The following quote from Dietrich Bonhoeffer is both insightful and challenging. I was especially struck by his assessment that a propensity to doubt and incessantly re-evaluate why we are traversing a particular course is often spurred on by an aversion to the patience and testing being required of us in a time of difficulty. The very patience and testing that we are told to expect and joyfully embrace as followers of Christ. I am all too guilty of this as a homeschool mom.
“I’m not quite sure how, we have largely got into a way of thinking which is positively dangerous. We think that we are acting particularly responsibly if every other week we take another look at the question whether the way on which we have set out is the right one. It is particularly noticeable that such a ‘responsible reappraisal’ always begins the moment serious difficulties appear. We then speak as though we no longer had ‘a proper joy and certainty’ about this way, or, still worse, as though God and his Word were no longer as clearly present with us as they used to be. In all this we are ultimately trying to get round what the New Testament calls ‘patience’ and ‘testing.’ Paul, at any rate, did not begin to reflect whether his way was the right one when opposition and suffering threatened, nor did Luther. They were both quite certain and glad that they should remain disciples and followers of their Lord.
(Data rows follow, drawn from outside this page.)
Lemma String_includes_app_r (a b sub : string) :
  String_includes b sub = true -> String_includes (a +:+ b) sub = true.
Proof.
  intros H. induction a as [|c a IH]; [exact H|].
  change (String c a +:+ b) with (String c (a +:+ b)).
  cbn [String_includes]. rewrite IH. apply orb_true_r.
Qed.

(** X24. For an id that is not a key of the [Map], the handlers do not
    agree: update, delete and evaluate answer 404 "Not Found", get answers
    500 "Internal Server Error". None of them changes the repository. *)
Theorem unknown_id_answers (σ : State) (id : string) (timestamp : Z) (path : string)
    (updates : Updates.t) (context : EvaluationContext.t) (now startTime endTime : Z) :
  JsMap.get id (flags σ) = None ->
  getFeatureFlag id timestamp path σ = unexpected timestamp path
  /\ updateFeatureFlag id updates now timestamp path σ = (not_found id timestamp path, σ)
  /\ deleteFeatureFlag id timestamp path σ = (not_found id timestamp path, σ)
  /\ evaluateFeatureFlag id context startTime endTime timestamp path σ
     = not_found id timestamp path.
Proof.
  intros H.
  unfold getFeatureFlag, updateFeatureFlag, deleteFeatureFlag, evaluateFeatureFlag,
    toJSON_of, findById, update, delete.
  rewrite H. repeat split; reflexivity.
Qed.
(** The component has settled: [setResult] was called with the success or
    with a failure. *)
Definition settled (c : Machine.Component) : Prop :=
  ∃ r, Register.result (Machine.form c) = Some r
       ∧ (r = Machine.succeeded ∨ ∃ error, r = Machine.failed error).

(** ** Worlds and servers used to run the handlers *)

(** The page just loaded, with [stored] as the content of [localStorage]. *)
Definition loaded (stored : gmap jsstring jsstring) : World :=
  {| localStorage := stored; exchanges := [];
     registerState := Register.initial; loginState := Login.initial;
     appState := App.initial |}.

(** The page with [alice] and [secret] typed into both forms, and [stored] as
    the content of [localStorage]. *)
Definition typed (stored : gmap jsstring jsstring) : World :=
  {| localStorage := stored; exchanges := [];
     registerState :=
       Register.setPassword (lit "secret")
         (Register.setUsername (lit "alice") Register.initial);
     loginState :=
       {| Login.username := lit "alice"; Login.password := lit "secret";
          Login.error := [] |};
     appState := App.setLoading false App.initial |}.

(** No network: every call is rejected without a response. *)
Definition offline : Api :=
  {| reply_getChallenge := λ _, inl (AxiosError None);
     reply_registerUser := λ _ _ _, inl (AxiosError None);
     reply_loginUser := λ _ _ _, inl (AxiosError None);
     reply_getCurrentUser := λ _ _, inl (AxiosError None);
     storage_full := λ _ _ _, false |}.

(** A server that issues the challenge [abc123] at the given difficulty,
    accepts every registration and every login with the token [jwt], and
    knows the profile of that token only. *)
Definition server (difficulty : Z) : Api :=
  {| reply_getChallenge := λ _,
       inr {| Challenge.challenge := lit "abc123";
              Challenge.difficulty := difficulty;
              Challenge.token := lit "tok" |};
     reply_registerUser := λ _ _ _, inr tt;
     reply_loginUser := λ _ _ _, inr (lit "jwt");
     reply_getCurrentUser := λ _ stored,
       match stored !! authToken with
       | Some t =>
           if decide (t = lit "jwt")
           then inr {| profile_username := lit "alice"; profile_fields := [] |}
           else inl (AxiosError (Some (lit "Could not validate credentials")))
       | None => inl (AxiosError (Some (lit "Not authenticated")))
       end;
     storage_full := λ _ _ _, false |}.

(** The same server with the current-user call failing. *)
Definition server_without_profile : Api :=
  {| reply_getChallenge := reply_getChallenge (server 1);
     reply_registerUser := reply_registerUser (server 1);
     reply_loginUser := reply_loginUser (server 1);
     reply_getCurrentUser := λ _ _, inl (AxiosError None);
     storage_full := λ _ _ _, false |}.

(** ** What the components render *)

(** The three screens of App.js: the loading notice, the welcome screen with
    the greeted name and the logout button, and the authentication screen
    showing either Register or Login. *)
Inductive Screen : Type :=
  | LoadingScreen
  | WelcomeScreen (name : jsstring)
  | AuthenticationScreen (showRegister : bool).

(** The [return] statements of App: [loading] is tested first, then
    [isLoggedIn]; the greeting is [userData ? userData.username : 'User']. *)
Definition App_render (s : App.State) : Screen :=
  if App.loading s then LoadingScreen
  else if App.isLoggedIn s then
    WelcomeScreen match App.userData s with
                  | Some profile => profile_username profile
                  | None => lit "User"
                  end
  else AuthenticationScreen (App.showRegister s).

(** [{loading ? 'Processing...' : 'Register'}] *)
Definition Register_button_label (s : Register.State) : jsstring :=
  if Register.loading s then lit "Processing..." else lit "Register".

(** The result box of Register.js: absent while [result] is null, else its
    class [`result ${result.success ? 'success' : 'error'}`] and its text. *)
Definition Register_result_box (s : Register.State) : option (jsstring * jsstring) :=
  match Register.result s with
  | Some r =>
      Some (lit "result " ++ (if Register.success r then lit "success" else lit "error"),
            Register.message r)
  | None => None
  end.

(** The page is loaded again: [localStorage] survives, every component
    starts from its initial state. *)
Definition reload (w : World) : World :=
  {| localStorage := localStorage w; exchanges := exchanges w;
     registerState := Register.initial; loginState := Login.initial;
     appState := App.initial |}.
“Dear brethren, our real trouble is no doubt about the way upon which we have set out, but our failure to be patient, to keep quiet. We still cannot imagine that today God really doesn’t want anything new for us, but simply to prove us in the old way. That is too petty, too monotonous, too undemanding for us. And we simply cannot be constant with the fact that God’s cause is not always the successful one, that we really could be ‘unsuccessful’: and yet be on the right road. But this is where we find out whether we have begun in faith or in a burst of enthusiasm.”
~Dietrich Bonhoeffer
The truth is I don’t like waiting patiently for my children to develop the character I think they should have right now. I don’t like being tested in my resolve by their complaints and resistance to the instruction and assignments I work so hard to plan and impart to them. I don’t like the petty monotony of addressing the same issues day after day after day…
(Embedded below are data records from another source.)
(** C7. For an existing file the detector answers Binary exactly when the
    file starts with the eight bytes [bplist00] and Text otherwise, and it
    leaves the disk as it is; for a path that does not exist it raises
    [FileNotFoundError]. *)
Theorem detect_plist_format_spec (path : string) (s : fs) :
  (∀ f, s !! path = Some f →
     ∃ fmt, detect_plist_format path s = (inr fmt, s)
       ∧ (fmt = FMT_BINARY ↔ ∃ rest, content f = magic ++ rest)
       ∧ (fmt = FMT_XML ↔ ¬ ∃ rest, content f = magic ++ rest))
  ∧ (s !! path = None → detect_plist_format path s = (inl FileNotFoundError, s))
  ∧ magic = String.list_byte_of_string "bplist00".
Proof.
  rewrite detect_plist_format_eq. split; [|split; [by intros -> | done]].
  intros f ->. exists (classify (content f)). split; [done |].
  rewrite <- classify_binary. split; [done |].
  destruct (classify (content f)); split; done.
Qed.

(** C10. A file shorter than eight bytes, the empty file included, is
    classified as Text. *)
Theorem detect_plist_format_short (path : string) (s : fs) (f : file) :
  s !! path = Some f →
  (length (content f) < 8)%nat →
  detect_plist_format path s = (inr FMT_XML, s).
Proof.
  intros Hf Hlen. rewrite detect_plist_format_eq, Hf.
  by rewrite classify_short.
Qed.

End detector.

(** ** The atomic writer *)

Lemma mkstemp_try_spec (prefix dir : string) (names : list string) (s : fs) r s0 :
  mkstemp_try prefix dir names s = (r, s0) →
  match r with
  | inr p => s !! p = None ∧ s0 = <[p := File [] 384]> s
  | inl err => err = FileExistsError ∧ s0 = s
  end.
Proof.
  induction names as [|n names IH]; simpl.
  - by intros [= <- <-].
  - destruct (s !! os_path_join dir (prefix +:+ n)) eqn:Hp; [done |].
    by intros [= <- <-].
Qed.

Section writer.
Context `{Plistlib}.

Lemma atomic_write_plist_unfold e path data fmt :
  atomic_write_plist e path data fmt =
  (tmp_path ← mkstemp e ".plist.tmp_" (tmp_dir path);
   try_finally (try_body e path data fmt tmp_path) (finally_handler e tmp_path)).
Proof. reflexivity. Qed.

(** The handler never raises; it removes the temporary file when there is
    one and the removal does not fail. *)
Lemma finally_handler_eq e tmp (s : fs) :
  finally_handler e tmp s = (inr tt, if remove_fails e then s else delete tmp s).
Proof.
  unfold finally_handler, except_Exception, mbind, M_bind, os_path_exists, os_remove.
  destruct (s !! tmp) as [f|] eqn:Htmp.
  - rewrite bool_decide_eq_true_2 by eauto. rewrite Htmp. by destruct (remove_fails e).
  - rewrite bool_decide_eq_false_2 by (by intros [? ?]).
    rewrite delete_id by done. by destruct (remove_fails e).
Qed.

Lemma dump_to_tmp e tmp data fmt (s : fs) f :
  dump_to e tmp data fmt (<[tmp := f]> s) =
  match (if write_fails e then None else plist_dump data fmt) with
  | Some bs => (inr tt, <[tmp := File bs (mode f)]> s)
  | None => (inl (if write_fails e then OSError else TypeError),
             <[tmp := File (partial_write e) (mode f)]> s)
  end.
Proof.
  unfold dump_to, set_content. rewrite lookup_insert_eq.
  destruct (write_fails e), (plist_dump data fmt); by rewrite insert_insert_eq.
Qed.

(** The body of the [try], started in the state [mkstemp] leaves: either
    only the temporary file differs from the initial state, or the body
    succeeded and the target holds the serialised document, with the mode
    of the file it replaces. *)
Lemma try_body_cases e path data fmt tmp (s : fs) r s1 :
  s !! tmp = None →
  try_body e path data fmt tmp (<[tmp := File [] 384]> s) = (r, s1) →
  (∃ f, s1 = <[tmp := f]> s ∧ (tmp ≠ path → ∃ err, r = inl err))
  ∨ (tmp ≠ path ∧ r = inr tt ∧ ∃ bs, plist_dump data fmt = Some bs
       ∧ s1 = <[path := File bs (from_option mode 384%N (s !! path))]> s).
Proof.
  intros Hfresh. unfold try_body, mbind, M_bind. rewrite dump_to_tmp.
  destruct (write_fails e) eqn:Hw; [intros [= <- <-]; left; eauto |].
  destruct (plist_dump data fmt) as [bs|] eqn:Hdump; [|intros [= <- <-]; left; eauto].
  unfold except_FileNotFoundError, os_stat, os_chmod, os_replace, mbind, M_bind. simpl.
  destruct (decide (tmp = path)) as [<-|Hne].
  - rewrite lookup_insert_eq.
    destruct (stat_fails e); [intros [= <- <-]; left; eexists; split; [done | done] |].
    rewrite lookup_insert_eq.
    destruct (chmod_fails e); [intros [= <- <-]; left; eexists; split; [done | done] |].
    rewrite lookup_insert_eq.
    destruct (replace_fails e); intros [= <- <-]; left; eexists; (split; [|done]).
    + by rewrite insert_insert_eq.
    + by rewrite delete_insert_eq, insert_delete_eq, !insert_insert_eq.
  - rewrite lookup_insert_ne by done.
    destruct (s !! path) as [f|] eqn:Hpath; simpl.
    + destruct (stat_fails e); [intros [= <- <-]; left; eauto |].
      rewrite lookup_insert_eq.
      destruct (chmod_fails e); [intros [= <- <-]; left; eauto |].
      rewrite lookup_insert_eq, insert_insert_eq.
      destruct (replace_fails e); intros [= <- <-]; [left; eauto |].
      right. repeat split; try done. exists bs. split; [done |].
      by rewrite delete_insert_eq, delete_id.
    + rewrite lookup_insert_eq.
      destruct (replace_fails e); intros [= <- <-]; [left; eauto |].
      right. repeat split; try done. exists bs. split; [done |].
      by rewrite delete_insert_eq, delete_id.
Qed.
(** * Face filter camera: the morph engine, the render loop and the
      adaptive performance controller

    A shallow embedding of [src/utils/mathUtils.js] (viewport utilities and
    the bilinear sampler), [src/filters/MorphFilter.js],
    [src/filters/FilterRenderer.js], the [PerformanceManager] class and the
    tables of [src/config/constants.js], followed by the properties the
    specification states about them.

    Number model.  A JavaScript number is embedded as [num]: not-a-number,
    the two infinities, or a finite value, which is an exact rational.  The
    special values follow IEEE 754 (a division by zero gives an infinity or
    NaN, every comparison with NaN is false); finite arithmetic is exact, so
    binary64 rounding and the sign of zero are not represented (a zero
    divisor counts as +0, which is what [Math.abs] and the products of
    non-negative values in this code produce).  Counters and table entries
    that only ever hold integers are embedded as [Z].  Where rounding
    decides a property, as for the inverse warp at intensity 0, the module
    [Binary64] repeats the code on binary64 numbers. *)

From Stdlib Require Import ZArith QArith Qround Qabs Lia Lqa Bool.
From Stdlib Require PrimFloat.
From stdpp Require Import base option list strings gmap.

Local Open Scope Q_scope.

(** ** JavaScript numbers *)

Module JS.

Inductive num : Type :=
  | NaN
  | PInf
  | NInf
  | Fin (q : Q).

Definition ofZ (z : Z) : num := Fin (inject_Z z).

Definition Qltb (a b : Q) : bool :=
  match a ?= b with Lt => true | _ => false end.

Definition Qis0 (a : Q) : bool :=
  match a ?= 0 with Eq => true | _ => false end.

Definition neg (a : num) : num :=
  match a with
  | NaN => NaN
  | PInf => NInf
  | NInf => PInf
  | Fin q => Fin (- q)
  end.

Definition add (a b : num) : num :=
  match a, b with
  | NaN, _ | _, NaN => NaN
  | PInf, NInf | NInf, PInf => NaN
  | PInf, _ | _, PInf => PInf
  | NInf, _ | _, NInf => NInf
  | Fin x, Fin y => Fin (x + y)
  end.

Definition sub (a b : num) : num := add a (neg b).

(** An infinity scaled by a finite factor: the sign of the factor decides,
    and a zero factor gives NaN. *)
Definition scaleInf (positive : bool) (q : Q) : num :=
  if Qis0 q then NaN
  else if Bool.eqb positive (Qltb 0 q) then PInf else NInf.

Definition mul (a b : num) : num :=
  match a, b with
  | NaN, _ | _, NaN => NaN
  | PInf, PInf | NInf, NInf => PInf
  | PInf, NInf | NInf, PInf => NInf
  | PInf, Fin q | Fin q, PInf => scaleInf true q
  | NInf, Fin q | Fin q, NInf => scaleInf false q
  | Fin x, Fin y => Fin (x * y)
  end.

Definition div (a b : num) : num :=
  match a, b with
  | NaN, _ | _, NaN => NaN
  | (PInf | NInf), (PInf | NInf) => NaN
  | PInf, Fin q => if Qltb q 0 then NInf else PInf
  | NInf, Fin q => if Qltb q 0 then PInf else NInf
  | Fin _, (PInf | NInf) => Fin 0
  | Fin x, Fin y =>
      if Qis0 y then
        (if Qis0 x then NaN else if Qltb 0 x then PInf else NInf)
      else Fin (x / y)
  end.

(** [a < b]; false as soon as one side is NaN. *)
Definition lt (a b : num) : bool :=
  match a, b with
  | NaN, _ | _, NaN => false
  | _, NInf | PInf, _ => false
  | NInf, _ | _, PInf => true
  | Fin x, Fin y => Qltb x y
  end.

Definition gt (a b : num) : bool := lt b a.

(** [a <= b]; false as soon as one side is NaN. *)
Definition le (a b : num) : bool :=
  match a, b with
  | NaN, _ | _, NaN => false
  | NInf, _ | _, PInf => true
  | _, NInf | PInf, _ => false
  | Fin x, Fin y => negb (Qltb y x)
  end.

Definition ge (a b : num) : bool := le b a.

Definition abs (a : num) : num :=
  match a with
  | NaN => NaN
  | PInf | NInf => PInf
  | Fin q => Fin (Qabs q)
  end.

(** [Math.max] and [Math.min] of two arguments: NaN is contagious. *)
Definition max (a b : num) : num :=
  match a, b with
  | NaN, _ | _, NaN => NaN
  | _, _ => if lt a b then b else a
  end.

Definition min (a b : num) : num :=
  match a, b with
  | NaN, _ | _, NaN => NaN
  | _, _ => if lt b a then b else a
  end.

Definition floor (a : num) : num :=
  match a with
  | Fin q => ofZ (Qfloor q)
  | _ => a
  end.

Definition ceil (a : num) : num :=
  match a with
  | Fin q => ofZ (Qceiling q)
  | _ => a
  end.

(** [Math.round]: the nearest integer, a tie going up. *)
Definition round (a : num) : num :=
  match a with
  | Fin q => ofZ (Qfloor (q + (1 # 2)))
  | _ => a
  end.

(** Truthiness of a number: 0 and NaN are falsy. *)
Definition truthy (a : num) : bool :=
  match a with
  | NaN => false
  | Fin q => negb (Qis0 q)
  | _ => true
  end.

(** [v || d] where [v] is a number or [undefined]. *)
Definition orElse (v : option num) (d : num) : num :=
  match v with
  | Some a => if truthy a then a else d
  | None => d
  end.

(** A number used as an array index names a slot only when it is a
    non-negative integer. *)
Definition asIndex (a : num) : option nat :=
  match a with
  | Fin q =>
      let z := Qfloor q in
      if Qis0 (q - inject_Z z) && (0 <=? z)%Z then Some (Z.to_nat z) else None
  | _ => None
  end.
The higher truth, though, is that this is the path of faith that God has called me to walk. Faithfully, patiently training and discipling my children to seek the Lord and love Him with all their hearts. When my patience is tried and difficulties abound, rather than shrinking back and succumbing to doubts and the escapism of reassessing my path, I want to lay aside all of these weights and instead run with endurance the race that is set before me (Hebrews 12:1).